Things normal people carry by bike: Books, laptops, shopping, small children…

 

Swedesaw

Things I end up carrying by bike: swede saws.

 There is a good reason for this, honest.

I was given a large piece of lime wood (D: Lindenholz) to hopefully convert into carved spoons and other items. The wood has to be split or it will be damaged as it dries, which meant hauling it to the garden and attacking it with an axe and heavy hammer, and hauling it back to the workshop to cut into smaller pieces for carving.

The problem with this plan was that it required your truly not to leave the swede saw in the garden. Which I promptly did, and had to collect it with the Xtracycle.

Mind you, I noticed that drivers gave me plenty of space…

(I’m still open to suggestions for garden planting…)

Suddenly it is March and almost too late to deal with the greatest challenge of the year. I’m not referring to the whole complex business of registering as unemployed, or even sorting out our tax returns, but of course the challenge of getting the garden ready for spring and deciding what to plant.

In the first season in the garden I planted out a variety of seeds directly into the ground, which considering the ground is basically solid clay and infested with slugs, worked remarkably well. The second year I read lots of instructions, prepared seedlings, manured the beds, et c, and achieved mixed success. I decided this was because I was trying too many things at once and went for simple last year: potatoes and onions with a few other random seeds that I found lurking about.

We put more spuddies into the ground than we got out and I think I managed to harvest one onion before they were chomped by slugs/mice/birds/trolls.

It didn’t help that I’m still pretty clueless and that I planted everything at about the same time, so the surviving plants reached maturity while we were in the UK, bolted, fell over and got eaten.
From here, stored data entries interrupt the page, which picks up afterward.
(** C10: The copying and the in-place parser agree on arbitrary bytes: when the
    buffer holds a non-empty length-prefixed payload, whatever that payload is,
    [tnt_reply] (with a granted allocation) and [tnt_reply0] (on a fresh reply)
    are defined for the same payloads, return the same code, and on success fill
    the same fields; on failure [tnt_reply] has released the copy and zeroed
    the reply; both report the end of the payload. *)
Theorem reply_parsers_agree r buf n q m junk m' :
  (5 <= length buf)%nat -> mp_typeof_at buf = Some MP_UINT -> mp_decode_uint (take 5 buf) = Some (n, q) ->
  0 < n < 2 ^ 32 -> n + 5 <= zlen buf -> pop m = (Grant junk, m') ->
  let pl := take (Z.to_nat n) (drop 5 buf) in
  tnt_reply (Some r) buf m =
    '(rc, r0, off) ← tnt_reply0 (Some (zero_reply (r_alloc r))) buf;
    if decide (rc = 0) then Some (0, option_map (with_buf pl) r0, Some (n + 5), m')
    else Some (-1, Some (zero_reply (r_alloc r)), Some (n + 5), m').
Proof.
  intros Hlen Ht Hd Hn Hl Hpop pl.
  pose proof (reply_len_decoded buf n q Hlen Ht Hd ltac:(lia) Hl) as El.
  assert (length pl = Z.to_nat n) as Lpl by (unfold pl; unfold zlen in Hl; rewrite length_take, length_drop; lia).
  assert (slice 5 (Z.to_nat n) buf = Some pl) as Esl
    by (unfold slice; by rewrite decide_True by (unfold zlen in Hl; lia)).
  assert (slice 0 5 buf = Some (take 5 buf)) as Esl0 by (unfold slice; by rewrite decide_True by lia).
  unfold tnt_reply, tnt_reply0. rewrite El. cbn [mbind option_bind].
  rewrite !(decide_False (P := 0 = 1)) by done. rewrite !(decide_False (P := 0 <> 0)) by (intros []; done).
  unfold tnt_reply_from, tnt_reply_cb, TNT_REPLY_IPROTO_HDR_SIZE. rewrite Esl0. cbn [mbind option_bind].
  rewrite decide_False by done.
  assert (mp_typeof_at (take 5 buf) = Some MP_UINT) as -> by (destruct buf; done).
  cbn [mbind option_bind]. rewrite decide_False by (intros []; done). rewrite Hd. cbn [mbind option_bind].
  rewrite Hpop. rewrite tnt_mem_alloc_eq by lia. cbn [mbind option_bind]. rewrite Nat.add_0_l, Esl.
  cbn [mbind option_bind]. unfold store. rewrite replicate_splice by done.
  cbn [fmap option_fmap option_map mbind option_bind]. rewrite decide_False by lia.
  replace (Z.to_nat (n + 5) - 5)%nat with (Z.to_nat n) by lia. rewrite Esl. cbn [mbind option_bind].
  assert (Reply (r_alloc r) 0 (PHeap pl) n 0 0 0 None None None None = with_buf pl (zero_reply (r_alloc r))) as ->.
  { unfold with_buf. simpl. f_equal. unfold zlen. lia. }
  rewrite hdr0_with_buf.
  destruct (hdr0_result (Some (zero_reply (r_alloc r))) pl) as (rc & r1 & off & E & Hres).
  rewrite E. cbn [mbind option_bind].
  assert (Z.of_nat (5 + Z.to_nat n) = n + 5) as Eoff by lia.
  assert (tnt_mem_free custom_realloc (PHeap pl) = Some PDangling) as Efree by done.
  destruct Hres as [(-> & -> & ->)|(-> & k & h & rest & -> & -> & Hk & -> & _)].
  - rewrite (decide_True (P := -1 <> 0)) by done. rewrite Efree. cbn [mbind option_bind snd]. by rewrite Eoff.
  - rewrite !(decide_False (P := 0 <> 0)) by (intros []; done).
    cbn [mbind option_bind fmap option_fmap option_map from_option id].
    destruct (decide (n = k)) as [->|Hne].
    + rewrite decide_False by (intros []; done). cbn [mbind option_bind snd]. by rewrite Eoff.
    + rewrite (decide_True (P := Z.to_nat n <> Z.to_nat k)) by lia. rewrite body0_with_buf.
      destruct (tnt_reply_body0 _ (drop (Z.to_nat k) pl)) as [[[rc2 r2] off2]|] eqn:Eb; [|done].
      cbn [mbind option_bind].
      destruct (body0_result _ _ _ _ _ Eb) as [[-> ->]|[-> [b ->]]].
      * rewrite (decide_True (P := -1 <> 0)) by done. rewrite Efree. cbn [mbind option_bind snd]. by rewrite Eoff.
      * rewrite !(decide_False (P := 0 <> 0)) by (intros []; done).
        cbn [mbind option_bind snd option_map]. by rewrite Eoff.
Qed.

(** SQL replies cannot be parsed: the presence bit of a body field is
    computed by shifting a 64-bit one by the key of the field, and the key of
    [TNT_SQL_INFO] is 66; on every body that holds a well-typed SQL info map
    the parser's behaviour is undefined, for both [tnt_reply] and [tnt_reply0]. *)
Theorem sql_info_undefined r pre v post rest :
  Forall body_field_ok pre -> mp_object v -> mp_typeof_at v = Some MP_MAP -> Forall field_ok post ->
  zlen ((body_pair <$> pre) ++ (TNT_SQL_INFO : Z, v) :: post) < 2 ^ 31 ->
  tnt_reply_body0 r (body_map ((body_pair <$> pre) ++ (TNT_SQL_INFO : Z, v) :: post) ++ rest) = None.
Proof.
  intros Hpre Hv Ht Hpost Hl. set (fs := (body_pair <$> pre) ++ _) in *.
  assert (Forall field_ok fs) as Hfs.
  { apply Forall_app. split.
    - apply Forall_fmap. eapply Forall_impl; [exact Hpre|]. intros f Hf. by apply body_pair_ok.
    - constructor; [|done]. split; simpl; [lia|done]. }
  unfold tnt_reply_body0. rewrite mp_object_check by (by apply body_map_object).
  rewrite body_map_type by done. cbn [mbind option_bind]. rewrite decide_False by (intros []; done).
  rewrite body_map_decode by done. cbn [mbind option_bind]. rewrite to_nat_zlen.
  assert (forall n b q, length fs = n -> body0_loop n (concat (field_bytes <$> fs) ++ q) b = None) as Hloop.
  { intros n b q <-. unfold fs. clear fs Hl Hfs Hpost. revert b.
    induction Hpre as [|f pre Hf _ IH]; intros b.
    - cbn [length body0_loop fmap list_fmap concat app]. unfold field_bytes at 1. rewrite <- !app_assoc. simpl fst.
      rewrite spec_decode_uint by lia. cbn [mbind option_bind]. rewrite u32_small by lia.
      unfold body0_field. rewrite decide_False, decide_False, decide_False, decide_True by done. simpl snd.
      rewrite (typeof_app _ _ _ Ht). cbn [mbind option_bind]. rewrite decide_False by (intros []; done).
      rewrite take_next_object by done. done.
    - destruct (body_pair_ok f Hf) as [[Hk Hv'] Hk64].
      cbn [length body0_loop fmap list_fmap concat app]. unfold field_bytes at 1. rewrite <- !app_assoc.
      rewrite spec_decode_uint by done. cbn [mbind option_bind]. rewrite u32_small by lia.
      rewrite body0_field_ok by done. cbn [mbind option_bind]. rewrite shl1_small by done.
      cbn [mbind option_bind]. apply IH. }
  rewrite Hloop by done. done.
Qed.

End reply.

(** ** The theorems at work: a call reply with two header fields and one row,
    and the first bytes of an empty one *)

Definition sample_reply : server_reply :=
  ([(TNT_CODE, 0); (TNT_SYNC, 3)], Some [BData [0x91; 7]]).

Definition sample_payload : bytes := [0x82; 0; 0; 1; 3; 0x81; 0x30; 0x91; 7].

Lemma sample_reply_ok : server_reply_ok (MP := RefPuck) (fst sample_reply) (snd sample_reply).
Proof.
  repeat split; simpl; try reflexivity; repeat apply Forall_cons_2; try apply Forall_nil_2;
    repeat split; simpl; auto; lia || reflexivity.
Qed.

Lemma sample_payload_eq : reply_payload (MP := RefPuck) (fst sample_reply) (snd sample_reply) = sample_payload.
Proof. reflexivity. Qed.

Lemma reply_hdr0_safe_witness :
  exists rc r' off, tnt_reply_hdr0 (MP := RefPuck) None [0x81; 1; 5; 9] = Some (rc, r', off) /\
    ((rc = -1 /\ r' = None /\ off = None) \/
     (rc = 0 /\ exists k h rest, r' = put_hdr h <$> None /\ off = Some k /\ 0 <= k <= zlen [0x81; 1; 5; 9] /\
        rest = drop (Z.to_nat k) [0x81; 1; 5; 9] /\ mp_check (MsgPuck := RefPuck) [0x81; 1; 5; 9] = Some rest)).
Proof. apply (reply_hdr0_safe (MP := RefPuck) None [0x81; 1; 5; 9]). Defined.

Lemma reply_incomplete_witness :
  tnt_reply0 (MP := RefPuck) None (take 7 (frame (MP := RefPuck) sample_payload)) = Some (1, None, Some 7) /\
  tnt_reply (MP := RefPuck) None (take 7 (frame (MP := RefPuck) sample_payload)) [] = Some (1, None, Some 7, []).
Proof. apply (reply_incomplete (MP := RefPuck) None sample_payload 7 []); [reflexivity | simpl; lia]. Defined.

Lemma reply_roundtrip_witness :
  tnt_reply0 (MP := RefPuck) (Some (zero_reply true)) (0xce :: be 4 9 ++ sample_payload ++ [1; 2]) =
    Some (0, Some (Reply true (2 ^ 48 + 3) PNull 0 0 3 0 None (Some [0x91; 7]) None None), Some 14) /\
  tnt_reply (MP := RefPuck) (Some (zero_reply true)) (0xce :: be 4 9 ++ sample_payload ++ [1; 2]) [] =
    Some (0, Some (Reply true (2 ^ 48 + 3) (PHeap sample_payload) 9 0 3 0 None (Some [0x91; 7]) None None), Some 14, []).
Proof.
  exact (reply_roundtrip (MP := RefPuck) (zero_reply true) _ _ [1; 2] [] sample_reply_ok).
Defined.

(** A buffer with two replies and the first four bytes of a third. *)
Definition sample_input : stream (sbuf unit) :=
  let bs := concat [0xce :: be 4 9 ++ sample_payload; 0xce :: be 4 9 ++ sample_payload; [0xce; 0; 0; 0]] in
  Stream false 1 0 (Some (Sbuf (Core (PHeap bs) (length bs) (length bs) 0) tnt_buf_resize None false)) [].

Lemma sample_input_unread :
  unread sample_input (concat (reply_frame (MP := RefPuck) <$> [sample_reply; sample_reply]) ++
    take 4 (frame (MP := RefPuck) sample_payload)).
Proof.
  do 2 eexists. split; [reflexivity|]. split; [|split; reflexivity]. split; simpl; [lia|reflexivity].
Qed.

Lemma sample_input_granted : granted sample_input.
Proof. intros H. by apply elem_of_nil in H. Qed.

Lemma sample_replies_ok :
  Forall (fun x : server_reply => server_reply_ok (MP := RefPuck) (fst x) (snd x)) [sample_reply; sample_reply].
Proof. repeat apply Forall_cons_2; try apply Forall_nil_2; exact sample_reply_ok. Qed.

Lemma sample_payload_len : zlen sample_payload < 2 ^ 32 /\ (4 < length (frame (MP := RefPuck) sample_payload))%nat.
Proof. split; [reflexivity|simpl; lia]. Qed.

Lemma buffer_replies_in_order_witness :
  exists s', read_replies (MP := RefPuck) 3 sample_input =
    Some (let r := Reply false (2 ^ 48 + 3) (PHeap sample_payload) 9 0 3 0 None (Some [0x91; 7]) None None in
          [r; r], 1, s') /\
    unread s' [0xce; 0; 0; 0].
Proof.
  exact (buffer_replies_in_order (MP := RefPuck) [sample_reply; sample_reply] sample_input sample_payload 4
    sample_input_unread sample_input_granted sample_replies_ok (proj1 sample_payload_len) (proj2 sample_payload_len)).
Defined.

Lemma reply_parsers_agree_witness :
  let buf := [3; 0; 0; 0; 0; 0x81; 0; 4] in
  tnt_reply (MP := RefPuck) (Some (zero_reply true)) buf [Grant []] =
    Some (0, Some (with_buf [0x81; 0; 4] (Reply true 1 PNull 0 4 0 0 None None None None)), Some 8, []).
Proof.
  exact (reply_parsers_agree (MP := RefPuck) (zero_reply true) [3; 0; 0; 0; 0; 0x81; 0; 4] 3 [0; 0; 0; 0]
    [Grant []] [] [] ltac:(simpl; lia) eq_refl eq_refl ltac:(lia) ltac:(unfold zlen; simpl; lia) eq_refl).
Defined.

Lemma sql_info_undefined_witness :
  tnt_reply_body0 (MP := RefPuck) None [0x82; 0x30; 0x90; 0x42; 0x81; 0; 1] = None.
Proof.
  exact (sql_info_undefined (MP := RefPuck) None [BData [0x90]] [0x81; 0; 1] [] []
    ltac:(repeat constructor) eq_refl eq_refl ltac:(constructor) ltac:(reflexivity)).
Defined.

(** An error reply, with the code sent twice, a schema id and metadata. *)
Example expected_error :
  expected_reply (zero_reply true) [(TNT_CODE, 5); (TNT_SCHEMA_ID, 80); (TNT_CODE, 0x8003)] (Some [BError [98; 97; 100]; BMetadata [0x90]])
    = Reply true (2 ^ 0 + 2 ^ 5 + 2 ^ 49 + 2 ^ 50) PNull 0 3 0 80 (Some [98; 97; 100]) None (Some [0x90]) None.
Proof. by vm_compute. Qed.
This year, I’ve decided on a different tack. I’m going to concentrate on three ‘bulk’ crops in the garden: a root crop, a bean variety, and… something else, possibly onions or leeks, or kale. With only three varieties to worry about, I can hopefully be a bit more certain of what needs doing and when, maybe even get to them before the Mice.

Being about as clueless as four years ago, I’m passing the question to the real gardeners out there: What three varieties would you recommend?* The garden is west-facing, so it gets very warm. Is there any way of avoiding a massive growth/bolt in August/September? Or, with the clay being the solidity it is, should I just give up and open a pottery instead?

*Let us discount Rhubarb, Celery, and Cauliflower: these are not vegetables but abominations.